Foreign funding for anti-resource activism has gone on for decades. That fact should have received greater attention in last month’s report from Calgary accountant Steve Allan’s official inquiry into the foreign funding of anti-oil and gas activism in Canada. Allan’s report usefully documents that organized campaigns against Canadian oil and gas do exist, but it missed some crucial context, including the long history of such funding against other resource sectors.

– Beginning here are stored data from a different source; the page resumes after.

(** ** C2: de-blinding *)

(** C2.  Under blinding the side map is [{A: "B", B: "A"}] and the judge is
    shown the transcript of side B as "Side A".  De-blinding a parsed
    verdict turns the winner ["Side A"] into ["Side B"] and ["Side B"] into
    ["Side A"], swaps the two totals and the two detailed score tables, and
    keeps the reasoning and the general summary.  In a blind run with one
    judge whose answer parses to a verdict for "Side A" with both totals,
    the winner of the record is ["Side B"]. *)
Theorem deblinding_recovers_true_sides :
  (forall env client judge_model topic conditions ha hb w jr w',
      run_jury_evaluation env client judge_model topic conditions ha hb true w
      = (Return jr, w') ->
      jr_side_map jr = {| map_A := "B"; map_B := "A" |}
      /\ exists template,
           prompt_file env "judge/judge_evaluation.txt" = Some template
           /\ render_prompt template
                [ ("TOPIC", Some topic);
                  ("CONDITIONS", Some conditions);
                  ("SIDE_A_TEXT", Some (merge_responses hb));
                  ("SIDE_B_TEXT", Some (merge_responses ha)) ]
              = Return (jr_prompt jr))
  /\ (forall d,
         exists n,
           jury_parsed_of (VDict d) blind_map = Return n
           /\ (get "winner" d = VStr "Side A" -> get "winner" n = VStr "Side B")
           /\ (get "winner" d = VStr "Side B" -> get "winner" n = VStr "Side A")
           /\ get "total_score_A" n = get "total_score_B" d
           /\ get "total_score_B" n = get "total_score_A" d
           /\ get "detailed_scores_A" n = get "detailed_scores_B" d
           /\ get "detailed_scores_B" n = get "detailed_scores_A" d
           /\ get "reasoning" n = get "reasoning" d
           /\ get "general" n = get "general" d)
  /\ (forall env client_a client_b cfg model_a model_b topic conditions w w'
             text usage d,
         run_debate env client_a client_b [cfg] model_a model_b topic
           conditions true w = (Return tt, w') ->
         (forall client model messages,
             backend env (calls w + 8) client model messages
             = Completion text usage) ->
         parse_jury_response env (content_or_empty text) = Return (VDict d) ->
         get "winner" d = VStr "Side A" ->
         is_not_none (get "total_score_A" d) = true ->
         is_not_none (get "total_score_B" d) = true ->
         exists rec,
           store w' = (store w ++ [rec])%list
           /\ r_winner (rec_result rec) = "Side B"
           /\ ev_winner_counts (rec_evaluation rec)
              = {| side_a_count := 0; side_b_count := 1 |}).
Proof.
  assert (Hdeblind : forall d,
    exists n,
      jury_parsed_of (VDict d) blind_map = Return n
      /\ (get "winner" d = VStr "Side A" -> get "winner" n = VStr "Side B")
      /\ (get "winner" d = VStr "Side B" -> get "winner" n = VStr "Side A")
      /\ get "total_score_A" n = get "total_score_B" d
      /\ get "total_score_B" n = get "total_score_A" d
      /\ get "detailed_scores_A" n = get "detailed_scores_B" d
      /\ get "detailed_scores_B" n = get "detailed_scores_A" d
      /\ get "reasoning" n = get "reasoning" d
      /\ get "general" n = get "general" d).
  { intros d. eexists. split; [apply jury_parsed_of_blind |].
    destruct (get_normalized_blind
                (Dict.set "winner"
                   (remap_winner (get_default "winner" (VStr "") d) blind_map)
                   d))
      as (Hta & Htb & Hda & Hdb & Hw & Hr & Hg).
    rewrite Hta, Htb, Hda, Hdb, Hw, Hr, Hg.
    rewrite get_set_same, !get_set_other by reflexivity.
    repeat split; intros Hwinner;
      rewrite (get_default_of_get _ _ _ _ Hwinner) by discriminate;
      reflexivity. }
  split; [| split; [exact Hdeblind |]].
  - intros env client judge_model topic conditions ha hb w jr w' H.
    apply run_jury_evaluation_blind in H. exact H.
  - intros env ca cb cfg ma mb topic conditions w w' text usage d Hrun Hreply
      Hparse Hwinner Hta Htb.
    apply run_debate_Return_inv in Hrun.
    destruct Hrun as (t0 & st & js & w1 & uid & duration & Hdj & Hstore).
    destruct (single_judge_verdict _ _ _ _ _ _ _ _ _ _ _ _ _ _ _ _ Hdj Hreply)
      as (raw & parsed & valid & Hraw & Hparsed & Hvalid & Hlist).
    rewrite Hparse in Hraw. inversion Hraw; subst raw; clear Hraw.
    destruct (Hdeblind d) as (n & Hn & Hab & _ & Hna & Hnb & _).
    change (side_map_of true) with blind_map in Hparsed.
    rewrite Hn in Hparsed. inversion Hparsed; subst parsed; clear Hparsed.
    specialize (Hab Hwinner).
    assert (Hok : is_valid_jury n = Return true).
    { apply is_valid_jury_true_iff. rewrite Hna, Hnb. auto. }
    rewrite Hok in Hvalid. inversion Hvalid; subst valid; clear Hvalid.
    eexists. split; [exact Hstore |].
    unfold build_record.
    cbn [rec_result rec_evaluation ev_winner_counts].
    rewrite Hlist. unfold result_of, winners_of. cbn [map r_winner].
    rewrite Hab. split; reflexivity.
Qed.

(** The blind scenario: the judge is shown side B as "Side A" and answers
    that "Side A" wins. *)
Lemma deblinding_recovers_true_sides_witness :
  exists rec,
    store (snd (Scenario.run
                  [Completion (Some (Scenario.verdict_text "Side A")) None]
                  true))
    = (store Scenario.w0 ++ [rec])%list
    /\ r_winner (rec_result rec) = "Side B"
    /\ ev_winner_counts (rec_evaluation rec)
       = {| side_a_count := 0; side_b_count := 1 |}.
Proof.
  apply (proj2 (proj2 deblinding_recovers_true_sides)
           (Scenario.env
              [Completion (Some (Scenario.verdict_text "Side A")) None])
           Scenario.client Scenario.client (Scenario.judge "judge0")
           "model-a" "model-b" "X" "" Scenario.w0
           (snd (Scenario.run
                   [Completion (Some (Scenario.verdict_text "Side A")) None]
                   true))
           (Some (Scenario.verdict_text "Side A")) None
           (Scenario.verdict "Side A")).
  - vm_compute. reflexivity.
  - intros client model messages. reflexivity.
  - vm_compute. reflexivity.
  - reflexivity.
  - reflexivity.
  - reflexivity.
Defined.

(** ** The threads of the rounds *)

Lemma debater_turn_thread env i side client model template topic conditions
    messages opponent_history opponent_label w t w' :
  debater_turn env i side client model template topic conditions messages
    opponent_history opponent_label w = (Return t, w') ->
  t_messages t
  = (messages ++ [user_message (re_prompt (t_entry t));
                  assistant_message (re_content (t_entry t))])%list
  /\ entry_usage (t_entry t) = t_usage t.
Proof.
  unfold debater_turn. intros H.
  inv_bind H as prompt w1 H1. inv_bind H as u1 w2 H2.
  inv_bind H as t1 w3 H3. inv_bind H as res w4 H4.
  inv_bind H as t2 w5 H5. inv_bind H as u2 w6 H6.
  inv_bind H as u w7 H7.
  inversion H; subst; clear H. cbn [t_messages t_entry t_usage].
  split.
  - rewrite <- app_assoc. reflexivity.
  - destruct u. reflexivity.
Qed.

Section RoundsInFull.

Variable env : Env.
Variables client_a client_b : Client.
Variables model_a model_b topic conditions : string.

(** A round that returns, with the threads, the totals and the requests. *)
Lemma debate_round_full i round_file st w st' w' :
  debate_round env client_a client_b model_a model_b topic conditions
    i round_file st w = (Return st', w') ->
  exists ea eb text_a usage_a text_b usage_b,
    rounds_log st' = (rounds_log st ++ [ea; eb])%list
    /\ re_side ea = "A" /\ re_side eb = "B"
    /\ messages_a st'
       = (messages_a st ++ [user_message (re_prompt ea);
                            assistant_message (re_content ea)])%list
    /\ messages_b st'
       = (messages_b st ++ [user_message (re_prompt eb);
                            assistant_message (re_content eb)])%list
    /\ totals st'
       = add_usage (add_usage (totals st) (entry_usage ea)) (entry_usage eb)
    /\ backend env (calls w) client_a model_a
         (messages_a st ++ [user_message (re_prompt ea)])%list
       = Completion text_a usage_a
    /\ re_content ea = content_or_empty text_a
    /\ backend env (S (calls w)) client_b model_b
         (messages_b st ++ [user_message (re_prompt eb)])%list
       = Completion text_b usage_b
    /\ re_content eb = content_or_empty text_b
    /\ calls w' = (calls w + 2)%nat.
Proof.
  unfold debate_round, sleep. intros H.
  inv_bind H as ta w1. apply load_prompt_inv in Hstep. destruct Hstep as [_ ->].
  inv_bind H as tb w2. apply load_prompt_inv in Hstep. destruct Hstep as [_ ->].
  inv_bind H as u1 w3. apply log_inv in Hstep. subst.
  inv_bind H as turn_a w4 Ha.
  destruct (debater_turn_thread _ _ _ _ _ _ _ _ _ _ _ _ _ _ Ha) as [Hma Hua].
  apply debater_turn_inv in Ha.
  destruct Ha as (text_a & usage_a & _ & Hba & _ & _ & _ & Hside_a & Hca
                  & Hcalls_a).
  inv_bind H as u2 w5. inversion Hstep; subst; clear Hstep.
  inv_bind H as turn_b w6 Hb.
  destruct (debater_turn_thread _ _ _ _ _ _ _ _ _ _ _ _ _ _ Hb) as [Hmb Hub].
  apply debater_turn_inv in Hb.
  destruct Hb as (text_b & usage_b & _ & Hbb & _ & _ & _ & Hside_b & Hcb
                  & Hcalls_b).
  inv_bind H as u3 w7. inversion Hstep; subst; clear Hstep.
  inversion H; subst; clear H.
  cbn [rounds_log messages_a messages_b totals].
  simpl in Hba, Hcalls_a. rewrite Hcalls_a in Hbb.
  exists (t_entry turn_a), (t_entry turn_b), text_a, usage_a, text_b, usage_b.
  rewrite Hua, Hub, <- app_assoc.
  repeat split; try assumption. lia.
Qed.

Lemma thread_of_round side ea eb entries :
  re_side ea = "A" -> re_side eb = "B" ->
  thread_of side (ea :: eb :: entries)
  = ((if String.eqb "A" side
      then [user_message (re_prompt ea); assistant_message (re_content ea)]
      else [])
     ++ (if String.eqb "B" side
         then [user_message (re_prompt eb); assistant_message (re_content eb)]
         else [])
     ++ thread_of side entries)%list.
Proof.
  intros Ha Hb. unfold thread_of. cbn [flat_map]. rewrite Ha, Hb.
  reflexivity.
Qed.

(** The rounds that return: each side's thread grows by its own prompts and
    answers only, the totals by the usage of the entries in order, and the
    request of a side in a round carries the side's thread so far and the
    new prompt. *)
Lemma debate_rounds_full todo :
  forall st w st' w',
    debate_rounds env client_a client_b model_a model_b topic conditions
      todo st w = (Return st', w') ->
    exists entries,
      rounds_log st' = (rounds_log st ++ entries)%list
      /\ messages_a st' = (messages_a st ++ thread_of "A" entries)%list
      /\ messages_b st' = (messages_b st ++ thread_of "B" entries)%list
      /\ totals st' = fold_left add_usage (map entry_usage entries) (totals st)
      /\ (forall k ea eb,
             nth_error entries (2 * k) = Some ea ->
             nth_error entries (2 * k + 1) = Some eb ->
             exists text_a usage_a text_b usage_b,
               backend env (calls w + 2 * k) client_a model_a
                 (messages_a st ++ thread_of "A" (firstn (2 * k) entries)
                    ++ [user_message (re_prompt ea)])%list
               = Completion text_a usage_a
               /\ re_content ea = content_or_empty text_a
               /\ backend env (calls w + 2 * k + 1) client_b model_b
                    (messages_b st ++ thread_of "B" (firstn (2 * k) entries)
                       ++ [user_message (re_prompt eb)])%list
                  = Completion text_b usage_b
               /\ re_content eb = content_or_empty text_b).
Proof.
  induction todo as [| [i round_file] todo IH]; intros st w st' w' H.
  - simpl in H. inversion H; subst; clear H. exists [].
    rewrite !app_nil_r. repeat split.
    intros k ea eb Hk. destruct (2 * k)%nat; discriminate.
  - simpl in H. inv_bind H as st1 w1.
    apply debate_round_full in Hstep.
    destruct Hstep as (ea0 & eb0 & text_a & usage_a & text_b & usage_b & Hlog
                       & Hsa & Hsb & Hma & Hmb & Htot & Hba & Hca & Hbb & Hcb
                       & Hcalls).
    apply IH in H.
    destruct H as (entries & Hlog' & Hma' & Hmb' & Htot' & Hreq).
    exists (ea0 :: eb0 :: entries).
    rewrite !(thread_of_round _ ea0 eb0 entries Hsa Hsb). simpl String.eqb.
    cbv iota.
    split; [rewrite Hlog', Hlog, <- app_assoc; reflexivity |].
    split; [rewrite Hma', Hma, <- app_assoc; reflexivity |].
    split; [rewrite Hmb', Hmb, <- app_assoc; reflexivity |].
    split; [rewrite Htot', Htot; reflexivity |].
    intros k ea eb Hea Heb. destruct k as [| k].
    + simpl in Hea, Heb. inversion Hea; subst ea. inversion Heb; subst eb.
      exists text_a, usage_a, text_b, usage_b.
      simpl. rewrite !Nat.add_0_r.
      replace (calls w + 1)%nat with (S (calls w)) by lia.
      repeat split; assumption.
    + replace (2 * S k)%nat with (S (S (2 * k))) in * by lia.
      simpl in Hea, Heb.
      destruct (Hreq k ea eb Hea Heb)
        as (ta & ua & tb & ub & Hra & Hcontent_a & Hrb & Hcontent_b).
      exists ta, ua, tb, ub.
      cbn [firstn].
      rewrite !(thread_of_round _ ea0 eb0 _ Hsa Hsb). simpl String.eqb.
      cbv iota. cbn [app].
      rewrite Hma, <- !app_assoc in Hra. rewrite Hmb, <- !app_assoc in Hrb.
      cbn [app] in Hra, Hrb.
      replace (calls w + S (S (2 * k)))%nat with (calls w1 + 2 * k)%nat by lia.
      repeat split; assumption.
Qed.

For example, in 2000, the late William Stanbury, then a UBC business professor, wrote a book about British Columbia’s famous 1990s “war in the woods,” fought by environmental activists who targeted B.C.’s forest industry and “sought allies in other countries,” as Stanbury wrote. By today’s standards, the dollar amounts were small but the activists were just getting started. Many names from that “dry run” campaign showed up in later foreign-funded campaigns against other Canadian resource sectors. They included the David Suzuki Foundation, Sierra Club of BC, Sierra Legal Defence Fund, and the Western Canada Wilderness Committee, all of which later received substantial funding from American donors and foundations that enabled them to agitate in Canada against fish farms, mines, and oil and natural gas.

Next up was British Columbia researcher Vivian Krause, who famously discovered foreign funding for anti-fish-farm campaigns in British Columbia dating from the early 2000s. She then found significantly more money flowing from U.S. funders to anti-oil and gas activism in Canada. For instance, the U.S.-based Rockefeller Brothers Fund’s gave US$7 million in 2008 alone to various groups waging an anti-tar sands campaign. Another $75 million later came from other institutions supporting the same goal.

More broadly, as Krause has catalogued, just one U.S. foundation gave $200 million to B.C. environmental groups between 2003 and 2018, while between 2000 and 2019, ten U.S. foundations gave $750 million to environmental activist groups targeting Canada. To that, we can now add the Allan report’s finding of $1.3 billion flowing to environmental groups for a variety of purposes. His numbers confirm what Krause found years ago.

Allan’s report sends an ambiguous message, however, when it tries to distinguish between donations with an explicit anti-oil and gas advocacy campaign “ask” and other, more general funding for environmental causes.

That approach probably comes naturally to accountants and lawyers. But it mistakenly focuses on the contractual trees, as it were, and not the forest of cash supporting anti-oil and gas advocacy. It gives various groups and their echo chambers in the media and politics the chance to deny that foreign-funded anti-resource advocacy is a problem, since explicit anti-energy advocacy supposedly runs only in the tens, rather than the hundreds of millions of dollars.

Allan’s “tree” approach has allowed apologists to argue that foreign cash flows were all “money for nothing”: American philanthropists supposedly spent hundreds of millions of dollars on Canadian environmental groups since the 1990s but never expected any impact upon policy, public discourse, media perceptions or politics in Canada.

The core mistake of this “nothing to see here” claim is not understanding how think tanks and advocacy groups fundraise. Over 25 years, I’ve worked for several think tanks and one advocacy group. I never saw a grant application or a cheque that tightly linked a donation to a specific policy outcome, i.e., “end bracket creep taxation” or “add property rights to Canada’s constitution.” People and foundations usually give money because they agree with your more general goals — reduce taxes, defend property rights, advance a green agenda, and so on — and leave the specifics up to the advocate or policy paper author.

Anyone who thinks that the torrent of cash that has flowed from foreign funders over the past three decades to attack Canada’s resource sector would always come with a sticky note — “attack the oil sands” or “destroy B.C.’s forestry sector” — is either naïve or disingenuous. Such activism was always understood to be part of the bargain without anyone saying so explicitly. The plan has always been to hobble Canada’s various resource industries nationwide. If the illegal Coastal Gas Link pipeline blockade is any evidence, that is still the plan.

Mark Milke is an independent author and policy analyst. His newest book, just released in the U.S., is The Victim Cult: How the grievance culture hurts everyone and wrecks civilizations.